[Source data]
====
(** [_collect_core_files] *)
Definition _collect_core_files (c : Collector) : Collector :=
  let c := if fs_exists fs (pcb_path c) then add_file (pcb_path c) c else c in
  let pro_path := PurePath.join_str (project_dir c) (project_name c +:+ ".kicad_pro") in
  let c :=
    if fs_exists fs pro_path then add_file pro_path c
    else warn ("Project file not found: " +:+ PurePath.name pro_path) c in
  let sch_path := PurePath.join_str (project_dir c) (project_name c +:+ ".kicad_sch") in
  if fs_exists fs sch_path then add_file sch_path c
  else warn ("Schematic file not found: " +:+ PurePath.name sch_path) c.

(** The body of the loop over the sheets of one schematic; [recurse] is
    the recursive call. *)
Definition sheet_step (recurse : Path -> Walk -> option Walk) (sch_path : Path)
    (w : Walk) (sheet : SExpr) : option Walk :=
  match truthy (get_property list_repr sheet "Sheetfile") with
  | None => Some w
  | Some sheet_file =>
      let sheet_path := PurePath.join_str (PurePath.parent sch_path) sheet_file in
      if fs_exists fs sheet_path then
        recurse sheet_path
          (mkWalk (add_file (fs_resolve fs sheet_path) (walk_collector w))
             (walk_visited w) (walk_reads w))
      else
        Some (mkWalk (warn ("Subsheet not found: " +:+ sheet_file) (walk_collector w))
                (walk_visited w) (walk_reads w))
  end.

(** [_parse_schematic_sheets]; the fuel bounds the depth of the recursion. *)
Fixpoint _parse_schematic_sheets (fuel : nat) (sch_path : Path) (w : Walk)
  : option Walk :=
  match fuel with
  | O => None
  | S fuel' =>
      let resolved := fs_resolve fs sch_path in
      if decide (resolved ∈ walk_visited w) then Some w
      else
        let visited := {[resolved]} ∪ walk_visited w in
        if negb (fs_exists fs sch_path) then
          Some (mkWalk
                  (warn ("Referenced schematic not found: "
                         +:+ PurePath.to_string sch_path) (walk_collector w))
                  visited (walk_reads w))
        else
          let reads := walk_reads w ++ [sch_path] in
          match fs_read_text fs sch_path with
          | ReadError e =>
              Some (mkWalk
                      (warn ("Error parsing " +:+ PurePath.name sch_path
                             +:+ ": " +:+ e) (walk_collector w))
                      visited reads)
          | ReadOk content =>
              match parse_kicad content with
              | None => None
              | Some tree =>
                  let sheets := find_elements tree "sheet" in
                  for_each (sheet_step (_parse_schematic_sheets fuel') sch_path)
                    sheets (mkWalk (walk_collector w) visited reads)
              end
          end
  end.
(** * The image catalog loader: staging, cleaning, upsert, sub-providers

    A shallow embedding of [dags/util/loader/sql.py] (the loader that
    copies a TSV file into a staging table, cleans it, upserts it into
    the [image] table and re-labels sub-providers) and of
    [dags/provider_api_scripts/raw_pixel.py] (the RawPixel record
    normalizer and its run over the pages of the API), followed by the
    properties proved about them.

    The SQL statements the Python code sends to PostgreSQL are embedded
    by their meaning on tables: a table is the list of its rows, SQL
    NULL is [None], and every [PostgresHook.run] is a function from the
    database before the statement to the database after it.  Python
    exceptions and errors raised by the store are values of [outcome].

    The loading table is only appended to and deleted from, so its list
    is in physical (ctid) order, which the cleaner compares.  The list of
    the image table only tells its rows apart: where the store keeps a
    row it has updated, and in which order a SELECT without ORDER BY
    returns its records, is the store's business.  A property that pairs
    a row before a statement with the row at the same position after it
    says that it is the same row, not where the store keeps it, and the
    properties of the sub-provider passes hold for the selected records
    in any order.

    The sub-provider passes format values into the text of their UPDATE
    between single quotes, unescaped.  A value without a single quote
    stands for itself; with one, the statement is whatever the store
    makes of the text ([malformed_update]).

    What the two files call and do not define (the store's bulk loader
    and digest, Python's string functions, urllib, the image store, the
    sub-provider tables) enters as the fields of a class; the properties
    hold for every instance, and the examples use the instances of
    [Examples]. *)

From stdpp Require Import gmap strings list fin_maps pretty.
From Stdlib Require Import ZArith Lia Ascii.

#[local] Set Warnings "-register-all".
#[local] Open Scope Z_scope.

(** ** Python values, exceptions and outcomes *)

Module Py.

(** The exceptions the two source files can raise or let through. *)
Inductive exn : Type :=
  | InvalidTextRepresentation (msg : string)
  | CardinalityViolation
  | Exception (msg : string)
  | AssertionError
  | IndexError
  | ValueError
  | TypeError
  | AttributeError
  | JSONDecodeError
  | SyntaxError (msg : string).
====
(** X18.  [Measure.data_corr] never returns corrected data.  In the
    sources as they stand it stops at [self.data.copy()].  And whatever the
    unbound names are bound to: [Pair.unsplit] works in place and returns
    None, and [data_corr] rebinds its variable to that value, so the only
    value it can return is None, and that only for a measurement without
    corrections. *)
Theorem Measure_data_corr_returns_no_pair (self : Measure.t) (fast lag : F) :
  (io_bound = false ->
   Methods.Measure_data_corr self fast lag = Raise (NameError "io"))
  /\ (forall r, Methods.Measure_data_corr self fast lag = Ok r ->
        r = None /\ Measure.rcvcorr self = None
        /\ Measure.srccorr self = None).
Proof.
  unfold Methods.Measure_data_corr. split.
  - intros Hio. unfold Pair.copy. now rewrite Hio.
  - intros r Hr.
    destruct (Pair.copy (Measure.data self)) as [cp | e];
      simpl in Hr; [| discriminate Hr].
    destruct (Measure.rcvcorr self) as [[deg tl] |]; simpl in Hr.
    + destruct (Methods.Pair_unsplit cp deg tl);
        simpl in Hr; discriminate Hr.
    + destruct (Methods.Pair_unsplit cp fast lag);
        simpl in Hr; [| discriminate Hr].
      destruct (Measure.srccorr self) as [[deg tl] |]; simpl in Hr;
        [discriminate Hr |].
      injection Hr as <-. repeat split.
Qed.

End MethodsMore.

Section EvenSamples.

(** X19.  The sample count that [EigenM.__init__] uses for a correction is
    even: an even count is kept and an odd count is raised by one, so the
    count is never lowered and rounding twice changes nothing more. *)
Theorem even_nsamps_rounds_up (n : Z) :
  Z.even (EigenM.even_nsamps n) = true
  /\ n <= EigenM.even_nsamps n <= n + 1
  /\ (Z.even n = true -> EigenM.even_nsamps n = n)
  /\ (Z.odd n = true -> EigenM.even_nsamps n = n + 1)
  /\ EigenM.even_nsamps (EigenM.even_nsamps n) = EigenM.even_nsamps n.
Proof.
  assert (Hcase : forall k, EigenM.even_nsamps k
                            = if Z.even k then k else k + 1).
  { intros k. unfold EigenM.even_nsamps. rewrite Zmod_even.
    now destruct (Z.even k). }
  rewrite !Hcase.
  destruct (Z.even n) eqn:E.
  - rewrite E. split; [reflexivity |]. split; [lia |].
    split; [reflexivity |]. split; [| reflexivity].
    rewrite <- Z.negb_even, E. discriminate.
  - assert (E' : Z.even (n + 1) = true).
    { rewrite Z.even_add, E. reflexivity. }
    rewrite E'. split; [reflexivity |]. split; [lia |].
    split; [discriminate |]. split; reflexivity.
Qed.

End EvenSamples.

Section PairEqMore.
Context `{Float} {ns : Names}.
====
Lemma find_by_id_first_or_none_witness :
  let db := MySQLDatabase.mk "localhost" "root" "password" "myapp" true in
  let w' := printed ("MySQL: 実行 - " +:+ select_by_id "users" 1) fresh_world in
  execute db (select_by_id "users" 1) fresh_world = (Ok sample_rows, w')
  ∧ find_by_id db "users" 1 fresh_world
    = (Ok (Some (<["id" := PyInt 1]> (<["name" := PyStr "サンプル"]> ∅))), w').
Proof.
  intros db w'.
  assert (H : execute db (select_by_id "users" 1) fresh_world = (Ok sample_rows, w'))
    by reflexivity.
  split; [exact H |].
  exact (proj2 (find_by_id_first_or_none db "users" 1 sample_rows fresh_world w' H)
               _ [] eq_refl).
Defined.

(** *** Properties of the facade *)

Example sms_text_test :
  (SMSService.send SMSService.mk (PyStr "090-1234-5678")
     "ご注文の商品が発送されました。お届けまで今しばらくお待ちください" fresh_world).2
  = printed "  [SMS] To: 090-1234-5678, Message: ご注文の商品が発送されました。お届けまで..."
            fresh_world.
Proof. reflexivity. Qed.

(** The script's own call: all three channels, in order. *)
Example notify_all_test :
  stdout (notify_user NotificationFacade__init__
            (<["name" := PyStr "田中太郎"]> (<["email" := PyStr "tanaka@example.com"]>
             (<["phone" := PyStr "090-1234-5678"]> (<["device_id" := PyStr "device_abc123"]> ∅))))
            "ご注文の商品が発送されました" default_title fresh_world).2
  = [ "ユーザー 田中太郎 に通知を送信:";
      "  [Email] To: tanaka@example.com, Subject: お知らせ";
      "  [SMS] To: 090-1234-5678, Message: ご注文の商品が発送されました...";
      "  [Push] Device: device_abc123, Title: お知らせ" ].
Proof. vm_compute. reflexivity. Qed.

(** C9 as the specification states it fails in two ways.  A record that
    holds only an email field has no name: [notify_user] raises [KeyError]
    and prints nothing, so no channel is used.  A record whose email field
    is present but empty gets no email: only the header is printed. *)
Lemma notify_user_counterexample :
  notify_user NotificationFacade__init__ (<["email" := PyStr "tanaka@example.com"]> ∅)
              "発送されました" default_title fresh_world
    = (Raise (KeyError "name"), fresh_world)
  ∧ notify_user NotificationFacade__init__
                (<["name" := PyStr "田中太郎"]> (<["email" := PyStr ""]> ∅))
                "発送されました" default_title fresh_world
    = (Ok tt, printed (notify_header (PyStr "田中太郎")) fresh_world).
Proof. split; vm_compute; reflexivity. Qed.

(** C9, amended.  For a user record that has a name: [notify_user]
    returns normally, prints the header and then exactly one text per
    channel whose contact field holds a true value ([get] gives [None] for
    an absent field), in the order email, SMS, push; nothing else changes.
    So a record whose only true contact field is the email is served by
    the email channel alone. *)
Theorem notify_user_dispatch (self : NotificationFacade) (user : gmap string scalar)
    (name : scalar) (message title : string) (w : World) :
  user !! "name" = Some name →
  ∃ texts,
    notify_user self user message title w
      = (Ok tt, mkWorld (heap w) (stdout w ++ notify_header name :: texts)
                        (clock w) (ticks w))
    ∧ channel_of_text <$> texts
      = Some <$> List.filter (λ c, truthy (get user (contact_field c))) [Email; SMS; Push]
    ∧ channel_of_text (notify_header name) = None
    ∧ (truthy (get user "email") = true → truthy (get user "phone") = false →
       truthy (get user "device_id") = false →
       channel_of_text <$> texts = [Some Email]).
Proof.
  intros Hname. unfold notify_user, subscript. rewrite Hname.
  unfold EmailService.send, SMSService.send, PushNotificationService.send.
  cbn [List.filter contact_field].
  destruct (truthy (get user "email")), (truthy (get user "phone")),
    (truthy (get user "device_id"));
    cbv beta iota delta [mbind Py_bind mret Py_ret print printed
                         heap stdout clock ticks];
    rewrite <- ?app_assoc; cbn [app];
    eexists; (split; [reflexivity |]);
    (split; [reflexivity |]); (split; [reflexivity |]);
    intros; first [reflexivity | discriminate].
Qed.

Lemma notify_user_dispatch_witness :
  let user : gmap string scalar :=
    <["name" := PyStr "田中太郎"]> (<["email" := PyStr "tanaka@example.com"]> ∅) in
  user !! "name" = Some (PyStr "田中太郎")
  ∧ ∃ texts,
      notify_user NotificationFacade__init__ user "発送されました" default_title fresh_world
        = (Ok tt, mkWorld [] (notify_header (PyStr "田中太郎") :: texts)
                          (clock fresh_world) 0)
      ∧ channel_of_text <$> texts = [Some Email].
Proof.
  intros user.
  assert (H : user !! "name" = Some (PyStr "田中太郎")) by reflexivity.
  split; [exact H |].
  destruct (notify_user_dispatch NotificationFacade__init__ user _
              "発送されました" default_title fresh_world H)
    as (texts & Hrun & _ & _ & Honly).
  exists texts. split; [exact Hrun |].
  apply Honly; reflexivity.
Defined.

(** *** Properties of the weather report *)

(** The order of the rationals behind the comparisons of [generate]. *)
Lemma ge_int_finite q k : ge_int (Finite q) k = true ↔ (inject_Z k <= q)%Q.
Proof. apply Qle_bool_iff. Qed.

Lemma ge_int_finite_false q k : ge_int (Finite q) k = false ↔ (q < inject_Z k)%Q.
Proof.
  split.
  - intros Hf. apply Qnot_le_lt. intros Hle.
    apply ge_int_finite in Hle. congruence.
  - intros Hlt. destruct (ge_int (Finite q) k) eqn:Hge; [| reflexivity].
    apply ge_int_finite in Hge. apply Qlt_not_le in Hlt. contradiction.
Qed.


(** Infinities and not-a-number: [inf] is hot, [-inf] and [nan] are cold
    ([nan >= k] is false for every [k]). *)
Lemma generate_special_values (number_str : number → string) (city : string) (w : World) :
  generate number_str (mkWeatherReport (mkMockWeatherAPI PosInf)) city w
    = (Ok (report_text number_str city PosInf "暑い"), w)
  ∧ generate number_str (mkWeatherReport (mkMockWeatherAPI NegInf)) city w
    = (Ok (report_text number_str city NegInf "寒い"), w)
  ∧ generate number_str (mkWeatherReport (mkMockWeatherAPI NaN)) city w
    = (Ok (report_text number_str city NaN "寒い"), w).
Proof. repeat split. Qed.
====
Task - Search the entries above for the string "Python". Copy each line in which it appears.

Solved problem -
    The SQL statements the Python code sends to PostgreSQL are embedded
    database before the statement to the database after it.  Python
    and digest, Python's string functions, urllib, the image store, the
(** ** Python values, exceptions and outcomes *)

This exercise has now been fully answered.